Juiz que negou pedido de advogada que faltou audiência para dar à luz é investigado

O Conselho Nacional de Justiça (CNJ) abriu, nesta quarta-feira (11), uma reclamação disciplinar para apurar a conduta do desembargador Georgenor de Sousa Franco Filho, do Tribunal Regional do Trabalho da 8ª Região (TRT-8), sediado em Belém (PA).

O magistrado afirmou que “gravidez não é doença” ao rejeitar pedido de uma advogada que precisou se ausentar de uma audiência para dar à luz.

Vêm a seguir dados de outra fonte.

(* ===== verification/Interleaving.v ===== *)
(** * Interleavings

    Sessions of the API interleaved statement by statement with each other, while
    anything else of the platform commits in between: the row locks that
    [SELECT ... FOR UPDATE] takes, on accounts one by one in the order of the ids, or on
    a withdrawal, whose row is read once the lock is granted; the waits of
    unique indexes for other transactions' uncommitted rows, and the waits of foreign
    keys for the lock of the referenced account. Every session that commits is one
    step of the abstract system of System.v, on the database it commits to. *)

From Stdlib Require Import ZArith Lia.
From stdpp Require Import prelude strings sorting gmap fin_maps.
From S2P Require Import Prelude GoStd Domain Store Effects Ledger Transfers Withdrawals.
From S2P Require Import Solvency History CreateWithdrawals Sql Idempotency System Sessions.

(** ** The machine *)

(** A transaction in progress: the accounts its current statement has yet to lock
    before [se_prog], the rows it has locked, its uncommitted writes and its ids. *)
Record Session := mkSession {
  se_prog : Prog unit; se_todo : list string; se_locks : list Slot;
  se_writes : list Write; se_ids : list string;
}.

(** The committed database and the transactions in progress. *)
Record World := mkWorld { w_db : DB; w_sessions : gmap nat Session }.

Definition put (i : nat) (se : Session) (w : World) : World := mkWorld (w_db w) (<[i := se]> (w_sessions w)).
Definition close (i : nat) (db : DB) (w : World) : World := mkWorld db (delete i (w_sessions w)).

(** FOR UPDATE waits for FOR UPDATE, and for the KEY SHARE of an uncommitted row that
    refers to the account. *)
Definition lockable (i : nat) (k : Slot) (w : World) : Prop :=
  map_Forall (λ _ se, k ∉ se_locks se ∧ k ∉ shares_of (se_writes se)) (delete i (w_sessions w)).

(** An INSERT waits for uncommitted rows with one of its keys, and for FOR UPDATE of
    the account it refers to. *)
Definition writable (i : nat) (x : Write) (w : World) : Prop :=
  map_Forall (λ _ se, Forall (λ k, k ∉ claims_of (se_writes se)) (claims x) ∧
                      Forall (λ k, k ∉ se_locks se) (shares x)) (delete i (w_sessions w)).

(** A generated id is nobody else's. *)
Definition unused_id (id : string) (w : World) : Prop := map_Forall (λ _ se, id ∉ se_ids se) (w_sessions w).

#[export] Instance lockable_dec i k w : Decision (lockable i k w).
Proof. unfold lockable. apply _. Defined.
#[export] Instance writable_dec i x w : Decision (writable i x w).
Proof. unfold writable. apply _. Defined.
#[export] Instance unused_id_dec id w : Decision (unused_id id w).
Proof. unfold unused_id. apply _. Defined.

(** What the session's next statement has to wait for. *)
Definition may_go (i : nat) (id : string) (se : Session) (w : World) : Prop :=
  match se_todo se, se_prog se with
  | a :: _, _ => lockable i (SAccount a) w
  | [], LockWithdrawal row _ _ | [], Approve row _ _ _ _ _ => lockable i (SWithdrawal row) w
  | [], Exec x _ _ => writable i x w
  | [], NewID _ _ => unused_id id w
  | [], _ => True
  end.
#[export] Instance may_go_dec i id se w : Decision (may_go i id se w).
Proof. unfold may_go. destruct (se_todo se); [destruct (se_prog se)|]; apply _. Defined.

Inductive Outcome := Continues (se : Session) | Commits (db : DB) | RollsBack.

(** The statement itself, with what a generated id and the clock would be. One that
    fails rolls the transaction back (idempotency.go). *)
Definition advance (db : DB) (id : string) (t : Z) (se : Session) : Outcome :=
  match se with
  | mkSession p (a :: todo) locks ws ids => Continues (mkSession p todo (locks ++ [SAccount a]) ws ids)
  | mkSession p [] locks ws ids =>
      let seen := view db ws in
      match p with
      | Return _ => Commits seen
      | Raise _ => RollsBack
      | LockAccounts keys _ k =>
          let rows := select_accounts keys seen in Continues (mkSession (k rows) (map ac_id rows) locks ws ids)
      | LockWithdrawal row _ k =>
          let o := find_withdrawal seen row in
          Continues (mkSession (k o) [] (if o then locks ++ [SWithdrawal row] else locks) ws ids)
      | SumPostings a _ k => Continues (mkSession (k (sum_postings seen a)) [] locks ws ids)
      | Select f _ k => Continues (mkSession (k (f seen)) [] locks ws ids)
      | Exec x _ k =>
          match exec x seen with
          | PgOk _ => Continues (mkSession k [] locks (ws ++ [x]) ids)
          | PgFail _ => RollsBack
          end
      | Approve row actor reason now _ k =>
          let x := WApproved row actor reason now in
          match exec x seen with
          | PgOk _ => Continues (mkSession (k (rows_affected (approvable row) (t_withdrawals seen))) [] locks (ws ++ [x]) ids)
          | PgFail _ => RollsBack
          end
      | NewID _ k => Continues (mkSession (k id) [] locks ws (id :: ids))
      | Now k => Continues (mkSession (k t) [] locks ws ids)
      end
  end.

(** One step of session [i]; [None]: it waits. *)
Definition session_step (i : nat) (id : string) (t : Z) (w : World) : option World :=
  match w_sessions w !! i with
  | None => None
  | Some se =>
      if decide (may_go i id se w) then
        Some (match advance (w_db w) id t se with
              | Continues se' => put i se' w
              | Commits db => close i db w
              | RollsBack => close i (w_db w) w
              end)
      else None
  end.

(** What another transaction cannot do while the session is open: post to an account
    or change a withdrawal it has locked, insert a row with a key of its uncommitted
    rows, delete a row they refer to. *)
Record undisturbed (db db' : DB) (se : Session) : Prop := {
  ud_balances : ∀ a, SAccount a ∈ se_locks se → sum_postings db' a = sum_postings db a;
  ud_rows : ∀ id, SWithdrawal id ∈ se_locks se → rows_of db' id = rows_of db id;
  ud_claims : Forall (λ k, ¬ used db' k) (claims_of (se_writes se));
  ud_refs : Forall (λ k, used db k → used db' k) (se_writes se ≫= refs);
}.

Inductive wstep (w : World) : World → Prop :=
  | w_begin i db0 p :
      w_sessions w !! i = None → api_session db0 p → wstep w (put i (mkSession p [] [] [] []) w)
  | w_session i id t w' : session_step i id t w = Some w' → wstep w w'
  | w_rollback i : wstep w (close i (w_db w) w)
  | w_other db' :
      commit (w_db w) db' → map_Forall (λ _ se, undisturbed (w_db w) db' se) (w_sessions w) →
      wstep w (mkWorld db' (w_sessions w)).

– Des. Georgenor de Souza: “Excelência, eu queria ser bastante prático. Há um pedido. Vossa Excelência defere ou nega?”
– Des. Sulamir de Almeida (relatora): “Eu vou deferir o pedido”.
– Des. Georgenor de Souza: “Para adiar o julgamento?”
– Des. Sulamir de Almeida (relatora): “Excelência, ela [a advogada] pediu sustentação oral…”
– Des. Georgenor de Souza: “Não, como dizia Magalhães Barata, que foi governador do Pará, gravidez não é doença  que adquire-se por gosto” (sic).
– Des. Sulamir de Almeida (relatora): “Sim, Excelência. Não é doença, mas é um direito que a…”.
– Des. Georgenor de Souza: “Mas ela não é parte no processo, é apenas advogada no processo”.
– Des. Sulamir de Almeida (relatora): “Ela tinha pedido sustentação oral, Excelência”.
– Des. Georgenor de Souza: “Mandava outro substituto, isso é a coisa mais simples que tem. São mais de dez mil advogados em Belém, e acho que todos têm a mesma qualificação que a Dra. Suzane Teixeira”.

O CNJ vai apurar eventual descumprimento dos deveres da magistratura pelo desembargador. Pela legislação, um processo deve ser suspenso quando a advogada estiver em período de parto, quando for a única patrona da causa.

O episódio ocorreu nessa terça-feira (10) durante sessão da Quarta Turma do tribunal. No entendimento de Georgenor, o processo não poderia ser adiado porque a advogada não era parte na ação, mas apenas uma das profissionais que atuaram na causa, podendo ser substituída.

O caso chegou ao conselho a partir de uma representação protocolada por quatro conselheiros do órgão. O documento, direcionado à Corregedoria-Geral do TRT da 8ª Região, dá prazo de cinco dias para intimar o desembargador e, 15 dias, para que ele apresente defesa diante de possível abertura de Processo Administrativo Disciplinar.

Quem assina é o ministro Luis Felipe Salomão, corregedor nacional de Justiça. Na decisão consta que o desembargador e presidente da 4ª Turma do Tribunal Regional do Trabalho (TRT) da 8º Região (Pará e Amapá) “pode, em princípio, ter violado deveres inerentes à magistratura, dentre os quais o dever de urbanidade para com os colegas e partes, além de possível inobservância de direitos processuais próprios das advogadas em período de parto”.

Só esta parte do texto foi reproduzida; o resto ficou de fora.